▸ YOUR INSTRUCTIONS: Nothing is needed except the lines below that run from the one with "Proof. intros Ha. by exists w, a. Qed." through the one with "(of_option o) w Q.", repeated exactly.

----------

(* ===== verification/GoLoop.v ===== *)
(** * Loops over a state

    Loops whose number of turns only the clock bounds: they are unrolled a
    binary number of times, which evaluates lazily, and end when a measure of
    the state is smaller than that number. *)

From S2P Require Import Prelude.

(** ** Total correctness from one state *)

Definition runs {W A} (m : st W A) (w : W) (Q : A -> W -> Prop) : Prop := exists w' a, m w = Some (w', a) /\ Q a w'.

Lemma runs_ret {W A} (a : A) (w : W) (Q : A -> W -> Prop) : Q a w -> runs (mret a) w Q.
Proof. intros Ha. by exists w, a. Qed.

Lemma runs_bind {W A B} (m : st W A) (k : A -> st W B) (w : W) (Q : B -> W -> Prop) :
  runs m w (fun a w' => runs (k a) w' Q) -> runs (m ≫= k) w Q.
Proof.
  intros (w1 & a & E & w2 & b & E2 & Hb). exists w2, b. unfold mbind, st_bind. by rewrite E.
Qed.

Lemma runs_mono {W A} (m : st W A) (w : W) (P Q : A -> W -> Prop) : runs m w P -> (forall a w', P a w' -> Q a w') -> runs m w Q.
Proof. intros (w' & a & E & Ha) Hi. exists w', a. auto. Qed.

Lemma runs_option {W A} (o : option A) (w : W) (Q : A -> W -> Prop) a : o = Some a -> Q a w -> runs (of_option o) w Q.
Proof. intros -> Ha. by exists w, a. Qed.

(** ** Loops *)

Section loops.
Context {W S R : Type} (body : S -> st W (S + R)).

(** At most [n] turns; a turn gives the state of the next one or a result. *)
Fixpoint loop_st (n : positive) (s : S) : st W (S + R) :=
  match n with
  | xH => body s
  | xO n' => r ← loop_st n' s; match r with inl s => loop_st n' s | inr _ => mret r end
  | xI n' =>
      r ← body s;
      match r with
      | inl s => r ← loop_st n' s; match r with inl s => loop_st n' s | inr _ => mret r end
      | inr _ => mret r
      end
  end.

Definition until (n : positive) (s : S) : st W R :=
  r ← loop_st n s; match r with inl _ => panic | inr r => mret r end.

Section total.
Context (I : S -> W -> Prop) (mu : S -> W -> Z) (Q : R -> W -> Prop).

Definition turned (bound : Z) (r : S + R) (w : W) : Prop :=
  match r with inl s => I s w /\ (0 <= mu s w <= bound)%Z | inr r => Q r w end.

Context (Hbody : forall s w, I s w -> runs (body s) w (turned (mu s w - 1))).

Lemma turned_mono bound bound' r w : (bound <= bound')%Z -> turned bound r w -> turned bound' r w.
Proof using Type. destruct r as [s|r]; simpl; [|done]. intros Hb [Hs Hm]. split; [done|lia]. Qed.

(** Two runs of a loop one behind the other. *)
Lemma loop_twice n m (s : S) (w : W) k :
  (forall s w, I s w -> runs (loop_st n s) w (turned (mu s w - Z.pos n))) ->
  runs m w (turned (mu s w - k)) ->
  runs (r ← m; match r with inl s => loop_st n s | inr _ => mret r end) w (turned (mu s w - k - Z.pos n)).
Proof using Type.
  intros Hn Hm. apply runs_bind. eapply runs_mono; [exact Hm|]. intros [s'|r] w' Hr; simpl in Hr.
  - destruct Hr as [Hi Hle]. eapply runs_mono; [by apply Hn|]. intros r w''. apply turned_mono. lia.
  - by apply runs_ret.
Qed.

Lemma loop_st_runs n s w : I s w -> runs (loop_st n s) w (turned (mu s w - Z.pos n)).
Proof using Hbody.
  revert s w. induction n as [n IH|n IH|]; intros s w Hs; cbn [loop_st].
  - apply runs_bind. eapply runs_mono; [by apply Hbody|]. intros [s'|r] w' Hr; simpl in Hr; [|by apply runs_ret].
    destruct Hr as [Hi Hle]. eapply runs_mono; [apply (loop_twice n _ s' w' (Z.pos n)); [done|by apply IH]|].
    intros r w''. apply turned_mono. lia.
  - eapply runs_mono; [apply (loop_twice n _ s w (Z.pos n)); [done|by apply IH]|]. intros r w'. apply turned_mono. lia.
  - by apply Hbody.
Qed.

Lemma until_runs n s w : I s w -> (mu s w < Z.pos n)%Z -> runs (until n s) w Q.
Proof using Hbody.
  intros Hs Hn. unfold until. apply runs_bind. eapply runs_mono; [by apply loop_st_runs|].
  intros [s'|r] w' Hr; simpl in Hr; [lia|by apply runs_ret].
Qed.
End total.

(** Partial correctness. *)
Section partial.
Context (I : S -> Prop) (Q : R -> Prop).
Definition turn_ok (r : S + R) : Prop := match r with inl s => I s | inr r => Q r end.
Context (Hbody : forall s, I s -> wlp (body s) turn_ok).

Lemma loop_st_wlp n s : I s -> wlp (loop_st n s) turn_ok.
Proof using Hbody.
  revert s. induction n as [n IH|n IH|]; intros s Hs; cbn [loop_st]; [| |by apply Hbody].
  - eapply wlp_bind; [by apply Hbody|]. intros [s1|r] H1; [|by apply wlp_ret].
    eapply wlp_bind; [by apply IH|]. intros [s2|r] H2; [by apply IH|by apply wlp_ret].
  - eapply wlp_bind; [by apply IH|]. intros [s2|r] H2; [by apply IH|by apply wlp_ret].
Qed.

Lemma until_wlp n s : I s -> wlp (until n s) Q.
Proof using Hbody.
  intros Hs. unfold until. eapply wlp_bind; [by apply loop_st_wlp|]. intros [s'|r] Hr; [by intros ? ? ?|by apply wlp_ret].
Qed.
End partial.
End loops.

----------

▸ ANSWER BELOW:
Proof. intros Ha. by exists w, a. Qed.

Lemma runs_bind {W A B} (m : st W A) (k : A -> st W B) (w : W) (Q : B -> W -> Prop) :
  runs m w (fun a w' => runs (k a) w' Q) -> runs (m ≫= k) w Q.
Proof.
  intros (w1 & a & E & w2 & b & E2 & Hb). exists w2, b. unfold mbind, st_bind. by rewrite E.
Qed.

Lemma runs_mono {W A} (m : st W A) (w : W) (P Q : A -> W -> Prop) : runs m w P -> (forall a w', P a w' -> Q a w') -> runs m w Q.
Proof. intros (w' & a & E & Ha) Hi. exists w', a. auto. Qed.

Lemma runs_option {W A} (o : option A) (w : W) (Q : A -> W -> Prop) a : o = Some a -> Q a w -> runs (of_option o) w Q.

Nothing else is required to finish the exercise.